International works of art
International works of art include Greco-Roman sculptures and several paintings by the German artist Lucas Cranach. The Penitent Mary Magdalene by the Italian artist Artemisia Gentileschi, a woman who was also one of the most accomplished painters following Carravaggio, is one of the featured highlights from the Baroque era.
National Museum of Art, Architecture and Design
The National Museum collects and preserves, exhibits and communicates the country’s most extensive collections of art, architecture and design.
The museum shows permanent exhibitions with works from their own collection and various exhibitions with borrowed and own works. The museum’s sights in Oslo are the National Museum – Architecture and Villa Stenersen . The National Gallery temporarily closed on January 13, 2019 . The Museum of Fine Arts closed October 16, 2016. The Museum of Contemporary Art closed September 3, 2017. The exhibition program also includes walking exhibitions at home and abroad.The new National Museum opens in 2020.
The museum presents a number of exhibitions with presentation of Norwegian and foreign art, architecture and design, both in the museum buildings in Oslo, in the rest of Norway through a nationwide program and abroad.

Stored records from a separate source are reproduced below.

(* ===== verification/Random.v ===== *)
(** * Random numbers: crypto/rng/rand_source.c, ctr_prng.c and prng.c

    The source falls back on [rand] of the C library (neither [DEV_URANDOM] nor
    [PJ_DEV_URANDOM] is defined).  The function that a generator is given writes
    [len] octets from the start of a buffer. *)
From S2P Require Export World.
Open Scope mword_scope.

Definition set_rand_pos (r : random_t) (n : nat) : random_t :=
  {| rand_values := rand_values r; rand_pos := n; dev_random_fdes := dev_random_fdes r;
     ctr_prng := ctr_prng r |}.
Definition set_dev_random_fdes (r : random_t) (fd : Z) : random_t :=
  {| rand_values := rand_values r; rand_pos := rand_pos r; dev_random_fdes := fd;
     ctr_prng := ctr_prng r |}.
Definition set_ctr_prng (r : random_t) (p : ctr_prng_t) : random_t :=
  {| rand_values := rand_values r; rand_pos := rand_pos r;
     dev_random_fdes := dev_random_fdes r; ctr_prng := p |}.

Definition get_random_state : prog random_t := w ← get_world; mret (random w).
Definition put_random_state (r : random_t) : prog unit :=
  w ← get_world; put_world (set_random w r).

(** [rand()] *)
Definition rand : prog Z :=
  r ← get_random_state;
  put_random_state (set_rand_pos r (S (rand_pos r)));;
  mret (rand_values r (rand_pos r)).

(** ** The source *)
Definition RAND_SOURCE_NOT_READY : Z := -1.
Definition RAND_SOURCE_READY : Z := 17.

Definition rand_source_init : prog err_status_t :=
  r ← get_random_state;
  if 0 <=? dev_random_fdes r then mret err_status_ok
  else put_random_state (set_dev_random_fdes r RAND_SOURCE_READY);; mret err_status_ok.

Fixpoint rand_octets (len : nat) : prog (list Z) :=
  match len with
  | O => mret []
  | S len => val ← rand; rest ← rand_octets len; mret (val .& 0xff :: rest)
  end.

Definition rand_source_get_octet_string (dest : list Z) (len : Z) : prog (err_status_t * list Z) :=
  l ← rand_octets (Z.to_nat len);
  dest ← lift (buf_write dest 0 l);
  mret (err_status_ok, dest).

Definition rand_source_deinit : prog err_status_t :=
  r ← get_random_state;
  mret (if dev_random_fdes r <? 0 then err_status_dealloc_fail else err_status_ok).

(** ** The generator in counter mode *)
Definition MAX_PRNG_OUT_LEN : Z := 0xffffffff.

Definition set_octet_count (p : ctr_prng_t) (n : Z) : ctr_prng_t :=
  {| octet_count := n; prng_state := prng_state p; prng_rand := prng_rand p |}.
Definition set_prng_state (p : ctr_prng_t) (s : aes_icm_ctx_t) : ctr_prng_t :=
  {| octet_count := octet_count p; prng_state := s; prng_rand := prng_rand p |}.
Definition set_prng_rand (p : ctr_prng_t) (f : option rand_source_func_t) : ctr_prng_t :=
  {| octet_count := octet_count p; prng_state := prng_state p; prng_rand := f |}.

Definition modify_prng (f : ctr_prng_t -> ctr_prng_t) : prog unit :=
  r ← get_random_state; put_random_state (set_ctr_prng r (f (ctr_prng r))).

(** The library seeds the generator from the source only.  A generator that is
    its own source would call itself; it has no behaviour here. *)
Definition seed_source (f : rand_source_func_t) (dest : list Z) (len : Z)
    : prog (err_status_t * list Z) :=
  match f with
  | rand_source_get_octet_string_func => rand_source_get_octet_string dest len
  | ctr_prng_get_octet_string_func => lift None
  end.

(** What the array [tmp_key] holds before it is written does not matter. *)
Definition ctr_prng_init (random_source : rand_source_func_t) : prog err_status_t :=
  modify_prng (fun p => set_octet_count p 0);;
  modify_prng (fun p => set_prng_rand p (Some random_source));;
  '(status, tmp_key) ← seed_source random_source (replicate 32 0) 32;
  if is_err status then mret status else
  r ← get_random_state;
  '(status, s) ← lift (aes_icm_context_init (prng_state (ctr_prng r)) tmp_key);
  modify_prng (fun p => set_prng_state p s);;
  mret status.

Definition ctr_prng_get_octet_string (dest : list Z) (len : Z) : prog (err_status_t * list Z) :=
  r ← get_random_state;
  status ← (if u32 (MAX_PRNG_OUT_LEN - len) <? octet_count (ctr_prng r)
            then f ← lift (prng_rand (ctr_prng r)); ctr_prng_init f
            else mret err_status_ok);
  if is_err status then mret (status, dest) else
  modify_prng (fun p => set_octet_count p (u32 (octet_count p + len)));;
  r ← get_random_state;
  '(status, s, dest) ← lift (aes_icm_output (prng_state (ctr_prng r)) 0 dest (i32 len));
  modify_prng (fun p => set_prng_state p s);;
  mret (status, dest).

Definition ctr_prng_deinit : prog err_status_t := mret err_status_ok.

(** A call through a pointer to a random source. *)
Definition call_rand_source (f : rand_source_func_t) (dest : list Z) (len : Z)
    : prog (err_status_t * list Z) :=
  match f with
  | rand_source_get_octet_string_func => rand_source_get_octet_string dest len
  | ctr_prng_get_octet_string_func => ctr_prng_get_octet_string dest len
  end.

(** ** The X9.17 generator

    Its state is a global variable of its own, and it reads the time of day;
    nothing in the library calls it. *)
Record x917_prng_t := {
  x917_octet_count : Z;
  x917_key : list v128_t;
  x917_state : v128_t;
  x917_rand : option rand_source_func_t
}.

Definition x917_prng_init (p : x917_prng_t) (random_source : rand_source_func_t)
    : prog (err_status_t * x917_prng_t) :=
  let p := {| x917_octet_count := 0; x917_key := x917_key p; x917_state := x917_state p;
              x917_rand := Some random_source |} in
  '(status, tmp_key) ← call_rand_source random_source (replicate 16 0) 16;
  if is_err status then mret (status, p) else
  let p := {| x917_octet_count := 0; x917_key := aes_expand_encryption_key tmp_key (x917_key p);
              x917_state := x917_state p; x917_rand := Some random_source |} in
  '(status, s) ← call_rand_source random_source (x917_state p) 16;
  mret (status, {| x917_octet_count := 0; x917_key := x917_key p; x917_state := s;
                   x917_rand := Some random_source |}).

(** One block: the octets written and the next state. *)
Definition x917_block (key : list v128_t) (t : Z) (state : v128_t) : v128_t * v128_t :=
  let state := set_v32 state 0 (v32 state 0 .^ t) in
  let buffer := aes_encrypt state key in
  let out := buffer in
  let buffer := set_v32 buffer 0 (v32 buffer 0 .^ t) in
  let buffer := aes_encrypt buffer key in
  (out, buffer).

Fixpoint x917_blocks (n : nat) (key : list v128_t) (t : Z) (state : v128_t) : list Z * v128_t :=
  match n with
  | O => ([], state)
  | S n =>
      let '(out, state) := x917_block key t state in
      let '(rest, state) := x917_blocks n key t state in (out ++ rest, state)
  end.

(** [t] is the result of [(uint32_t)time(NULL)]; the octets written at [dest]. *)
Definition x917_prng_get_octet_string (p : x917_prng_t) (t : Z) (dest : list Z) (len : Z)
    : prog (err_status_t * x917_prng_t * list Z) :=
  '(status, p) ← (if u32 (MAX_PRNG_OUT_LEN - len) <? x917_octet_count p
                  then f ← lift (x917_rand p); x917_prng_init p f
                  else mret (err_status_ok, p));
  if is_err status then mret (status, p, dest) else
  let p := {| x917_octet_count := u32 (x917_octet_count p + len); x917_key := x917_key p;
              x917_state := x917_state p; x917_rand := x917_rand p |} in
  let '(out, state) := x917_blocks (Z.to_nat (len / 16)) (x917_key p) t (x917_state p) in
  let tail_len := len mod 16 in
  let '(out, state) :=
    if tail_len =? 0 then (out, state)
    else let '(o, state) := x917_block (x917_key p) t state in
         (out ++ take (Z.to_nat tail_len) o, state) in
  dest ← lift (buf_write dest 0 out);
  mret (err_status_ok,
        {| x917_octet_count := x917_octet_count p; x917_key := x917_key p; x917_state := state;
           x917_rand := x917_rand p |}, dest).

Definition x917_prng_deinit : err_status_t := err_status_ok.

The museum aims to “raise the knowledge and commitment to visual arts, architecture, crafts and design, develop the critical sense, stimulate new recognition, create greater historical awareness and tolerance for diversity”.
The National Gallery and the Museum of Contemporary Art
Older and modern art is on show at the National Gallery, contemporary art at the Museum of Contemporary Art. The main emphasis of the collection is on Norwegian painting and sculpture from the 19th century. The museum also holds an extensive collection of drawings and prints by Norwegian and international artists. Highlights of the collection include major works by Edvard Munch, including The Scream. Other important artists are J.C. Dahl, Adolph Tidemand, Hans Gude, Harriet Backer and Christian Krohg. The collections from the 20th century illustrate the development of Norwegian fine art with reference to key works of Nordic and international art in the fields of painting, sculpture, photography, video and other media. Central to the collection of international contemporary art is Ilya Kabakov’s permanent installation The Man Who Never Threw Anything Away (1988–1995).
The National Gallery will remain a part of the National Museum and continue to exhibit art in the future.